____ MATERIAL SUPPLIED

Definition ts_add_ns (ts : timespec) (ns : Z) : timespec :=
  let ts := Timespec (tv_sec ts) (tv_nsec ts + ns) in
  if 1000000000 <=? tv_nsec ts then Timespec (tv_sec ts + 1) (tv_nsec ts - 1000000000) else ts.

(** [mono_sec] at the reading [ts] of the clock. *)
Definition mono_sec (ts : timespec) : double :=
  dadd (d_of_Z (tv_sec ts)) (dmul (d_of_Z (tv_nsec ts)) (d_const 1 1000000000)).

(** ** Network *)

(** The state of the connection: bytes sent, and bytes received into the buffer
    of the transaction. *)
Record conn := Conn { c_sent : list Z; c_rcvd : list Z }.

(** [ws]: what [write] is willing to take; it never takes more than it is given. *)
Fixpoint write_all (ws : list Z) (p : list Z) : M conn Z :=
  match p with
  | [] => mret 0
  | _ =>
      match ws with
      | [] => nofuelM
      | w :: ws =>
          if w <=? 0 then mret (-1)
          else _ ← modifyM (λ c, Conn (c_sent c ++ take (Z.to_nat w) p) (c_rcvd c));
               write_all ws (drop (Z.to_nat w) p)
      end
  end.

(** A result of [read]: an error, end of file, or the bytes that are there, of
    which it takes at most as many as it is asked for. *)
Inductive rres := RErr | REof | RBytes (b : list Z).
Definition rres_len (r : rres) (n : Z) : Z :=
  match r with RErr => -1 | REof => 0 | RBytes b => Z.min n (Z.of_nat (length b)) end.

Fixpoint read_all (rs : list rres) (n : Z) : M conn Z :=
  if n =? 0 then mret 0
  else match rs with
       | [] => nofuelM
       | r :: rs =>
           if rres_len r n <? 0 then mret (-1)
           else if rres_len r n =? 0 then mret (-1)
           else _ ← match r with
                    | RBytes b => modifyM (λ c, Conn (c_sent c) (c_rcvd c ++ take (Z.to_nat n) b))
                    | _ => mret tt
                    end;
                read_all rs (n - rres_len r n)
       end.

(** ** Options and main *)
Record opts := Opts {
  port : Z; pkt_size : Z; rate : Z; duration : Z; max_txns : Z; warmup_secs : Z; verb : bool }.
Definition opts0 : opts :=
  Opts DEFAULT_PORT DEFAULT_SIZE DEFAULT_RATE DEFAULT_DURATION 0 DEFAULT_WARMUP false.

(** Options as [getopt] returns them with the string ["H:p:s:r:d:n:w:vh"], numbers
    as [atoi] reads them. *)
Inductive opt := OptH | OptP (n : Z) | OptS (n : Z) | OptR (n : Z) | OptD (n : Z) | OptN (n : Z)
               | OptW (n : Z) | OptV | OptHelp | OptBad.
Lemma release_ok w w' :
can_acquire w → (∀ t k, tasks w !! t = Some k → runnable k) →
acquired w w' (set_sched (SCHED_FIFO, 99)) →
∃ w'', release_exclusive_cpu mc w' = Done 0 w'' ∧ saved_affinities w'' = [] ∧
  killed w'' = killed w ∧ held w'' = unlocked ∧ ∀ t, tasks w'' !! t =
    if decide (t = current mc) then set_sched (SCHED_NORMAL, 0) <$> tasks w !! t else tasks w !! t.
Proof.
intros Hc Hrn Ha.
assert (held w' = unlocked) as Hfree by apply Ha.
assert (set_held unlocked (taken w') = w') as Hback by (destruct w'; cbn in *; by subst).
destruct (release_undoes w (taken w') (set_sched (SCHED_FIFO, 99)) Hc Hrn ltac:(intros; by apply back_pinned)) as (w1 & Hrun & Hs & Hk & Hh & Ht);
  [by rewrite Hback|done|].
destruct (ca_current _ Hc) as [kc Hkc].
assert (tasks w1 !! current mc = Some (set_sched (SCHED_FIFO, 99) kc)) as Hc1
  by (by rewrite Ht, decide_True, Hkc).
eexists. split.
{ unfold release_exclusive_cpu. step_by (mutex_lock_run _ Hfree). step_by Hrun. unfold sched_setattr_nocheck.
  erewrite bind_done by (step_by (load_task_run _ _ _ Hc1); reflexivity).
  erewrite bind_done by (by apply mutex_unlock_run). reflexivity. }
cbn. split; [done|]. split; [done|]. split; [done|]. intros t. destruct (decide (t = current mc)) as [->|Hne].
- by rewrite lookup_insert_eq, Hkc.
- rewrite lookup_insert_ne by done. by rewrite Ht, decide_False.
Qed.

________

▶ [YOUR OBJECTIVE]
Look through the data and show every line containing "reflexivity".

▶ [OUTPUT FOR THIS TASK]
  erewrite bind_done by (step_by (load_task_run _ _ _ Hc1); reflexivity).
  erewrite bind_done by (by apply mutex_unlock_run). reflexivity. }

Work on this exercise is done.